Scaling AI models for growth

How to scale AI technologies—for many researchers, many studies, large populations, and increasingly complex analyses – while controlling costs and ensuring stability

When dealing with large models like LLMs and large foundation models, it is imperative that we scale in a smart way. Pretraining an LLM needs a huge amount of time, money, and energy; hence, we use it in a judicious manner. We make strategic decisions about what knowledge to retain in the model and what can be forgotten during pretraining. Where possible, we use techniques of prompt engineering and model finetuning, as well as retrieval augmented generation (RAG) which typically have a high ROI.

Another important innovation is the use of a network of specialized agents where each agent is of modest size and is trained to do a specific task very well. By appropriately chaining and orchestrating such agents for solving a complex task, we can achieve high-quality results without having to train large models for every complex task.

Supporting adjacencies

How to rapidly support new AI scenarios and adjacencies through reuse and transfer learning

Investing in a large-scale AI platform is a costly and time-consuming proposition. Therefore, we want to ensure we build a system that is modular and generic enough that it can serve newly emerging adjacent applications. In healthcare, there are specialized domains such as safety and effectiveness, drug discovery, label expansion, precision medicine, and design of clinical trials. All these special domains can hugely benefit from a core set of common knowledge and AI assets, and we want to be able to cross-leverage those assets effectively.

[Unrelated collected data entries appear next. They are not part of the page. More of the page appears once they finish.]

(** * mood_assist: classification, response selection and check-in ledger

    A shallow embedding of [classifier.py], [config.py], [content_loader.py]
    and [storage.py], of the handlers of [bot.py] and [admin.py] and of the
    naming of stored images in [add_meme.py], followed by the properties of
    the specification that concern them and by further properties of the
    code.

    Conventions.
    - A Python [str] is the list of its Unicode code points ([list N]).
    - The tables of the interpreter that the code consults but does not
      define ([str.lower], the regex classes [\w] and [\s], the iteration
      order of a [set]) are the fields of the class [PyRuntime]; every
      theorem holds for all of them.  [ascii_runtime] fixes them on the
      ASCII range and is used to run the functions on concrete inputs.
      The class [PyRe] and [ascii_re] do the same for the [re] tables that
      [add_meme.py] consults.
    - A JSON object that the code only iterates ([keywords.json]) is the list
      of its items; one that it indexes is a [gmap].
    - SQLite tables are a [gmap] on the primary key ([users]) and a list of
      rows in insertion order ([checkins]); timestamps are integers. *)

From Stdlib Require Import ZArith NArith String Ascii List Lia Permutation.
From stdpp Require Import gmap list fin_maps sorting.

Local Open Scope N_scope.

(** ** Python strings *)

Abbreviation str := (list N).

(** An ASCII literal as a Python string. *)
Definition py (s : string) : str := N_of_ascii <$> list_ascii_of_string s.

(** The exceptions the modelled code can raise. *)
Inductive exn := IndexError.

Inductive result (A : Type) : Type :=
| Ok (a : A)
| Raise (e : exn).
Arguments Ok {A} a.
Arguments Raise {A} e.

(** What the code takes from the interpreter. *)
Class PyRuntime := {
  (** [str.lower()] *)
  str_lower : str → str;
  (** the class [\w] of a [str] pattern *)
  re_word : N → bool;
  (** the class [\s], which is also the separator set of [str.split()] *)
  isspace : N → bool;
  (** [list(s)] for the set [s] obtained by adding the given distinct
      elements in the given order: some arrangement of the same elements *)
  set_iter : list str → list str;
  isspace_SPACE : isspace 32 = true;
  set_iter_perm : ∀ l, set_iter l ≡ₚ l;
}.

Module Str.

(** [p] is a prefix of [s]. *)
Fixpoint startswith (s p : str) {struct p} : bool :=
  match p, s with
  | [], _ => true
  | _ :: _, [] => false
  | a :: p', b :: s' => (a =? b) && startswith s' p'
  end.

(** [needle in hay] for strings: [needle] occurs as a contiguous slice. *)
Fixpoint contains (hay needle : str) : bool :=
  startswith hay needle ||
  match hay with
  | [] => false
  | _ :: hay' => contains hay' needle
  end.

(** The scan behind [split]: [cur] is the word being read. *)
Fixpoint split_go (sep : N → bool) (cur s : str) : list str :=
  match s with
  | [] => match cur with [] => [] | _ => [cur] end
  | c :: s' =>
      if sep c then
        match cur with
        | [] => split_go sep [] s'
        | _ => cur :: split_go sep [] s'
        end
      else split_go sep (cur ++ [c]) s'
  end.

(** Maximal runs of characters that are not separators. *)
Definition split_on (sep : N → bool) (s : str) : list str := split_go sep [] s.

(** [sep.join(ws)] *)
Fixpoint join (sep : str) (ws : list str) : str :=
  match ws with
  | [] => []
  | [w] => w
  | w :: ws' => w ++ sep ++ join sep ws'
  end.

(** Truth value of a string: non-empty. *)
Definition truthy (s : str) : bool :=
  match s with [] => false | _ => true end.

Section WithRuntime.
Context `{PyRuntime}.

(** [s.split()] *)
Definition split (s : str) : list str := split_on isspace s.

(** [re.sub(r'[^\w\s]', ' ', s)] *)
Definition re_sub_punct (s : str) : str :=
  (λ c, if re_word c || isspace c then c else 32) <$> s.

End WithRuntime.
End Str.

(** ** config.py *)

Module Config.

Definition CHECKIN_COOLDOWN_SECONDS : Z := (7 * 24 * 60 * 60)%Z.

Definition MOOD_CATEGORIES : list str :=
  [ py "POSITIVE"; py "NEUTRAL_TIRED"; py "SAD_LOW";
    py "ANGRY_FRUSTRATED"; py "ANXIOUS_STRESSED"; py "HEAVY_DEEP" ].

(** The button labels start with an emoji, given by its code points. *)
Definition MOOD_BUTTONS : gmap str str :=
  list_to_map
    [ (128516 :: py " Happy", py "POSITIVE");
      (128578 :: py " Okay", py "NEUTRAL_TIRED");
      (128564 :: py " Tired", py "NEUTRAL_TIRED");
      (128532 :: py " Sad", py "SAD_LOW");
      (128545 :: py " Angry", py "ANGRY_FRUSTRATED");
      (128560 :: py " Anxious", py "ANXIOUS_STRESSED");
      (128371 :: 65039 :: py " Empty", py "HEAVY_DEEP") ].

Definition MEDIA_DIR : str := py "media".

End Config.

(** ** classifier.py *)

Module MoodClassifier.
Import Str.

(** [keywords.json]: the items of the object, category name first. *)
Abbreviation keyword_table := (list (str * list str)).

Record t := mk {
  keywords : keyword_table;
  priority : list str;
}.

(** [_load_keywords]: the parsed file, or the empty table when the file is
    absent ([None]). *)
Definition _load_keywords (file : option keyword_table) : keyword_table :=
  match file with
  | Some table => table
  | None => []
  end.

(** [__init__] *)
Definition new (file : option keyword_table) : t :=
  {| keywords := _load_keywords file;
     (* Priority order (higher index = higher priority) *)
     priority :=
       [ py "POSITIVE"; py "NEUTRAL_TIRED"; py "ANXIOUS_STRESSED";
         py "ANGRY_FRUSTRATED"; py "SAD_LOW"; py "HEAVY_DEEP" ] |}.

(** [matched_categories.add(category)], the set kept as the list of its
    elements in order of first insertion. *)
Definition set_add (category : str) (s : list str) : list str :=
  if bool_decide (category ∈ s) then s else s ++ [category].

Definition classify_button_mood (button_label : str) : option str :=
  Config.MOOD_BUTTONS !! button_label.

Similarly, while Truveta can be used for clinical research with real-world evidence, it can also be leveraged as a “registry” or feed into a registry, due to the power of the TDM. Similarly, it could also be used for optimizing healthcare delivery operations and quality of care.

Conclusion

The challenges described above are roughly ordered by the priority with which we had to tackle them. For example, solving the question of compliant use of data was obviously something we needed to tackle first – without big data there can be no AI!  Similarly, driving trust and adoption of core scenarios had to precede plans for scale or application to adjacencies.

In subsequent articles, I will go deeper into each of the areas above, in terms of technology, implementation, and future evolution. Please stay tuned.

Of course, our journey is not over and there is much to learn. Nevertheless, we feel that our industry peers, who are themselves at various stages of this journey, may benefit from our experience. Conversely, we would love to hear about your experience and benefit from your insights.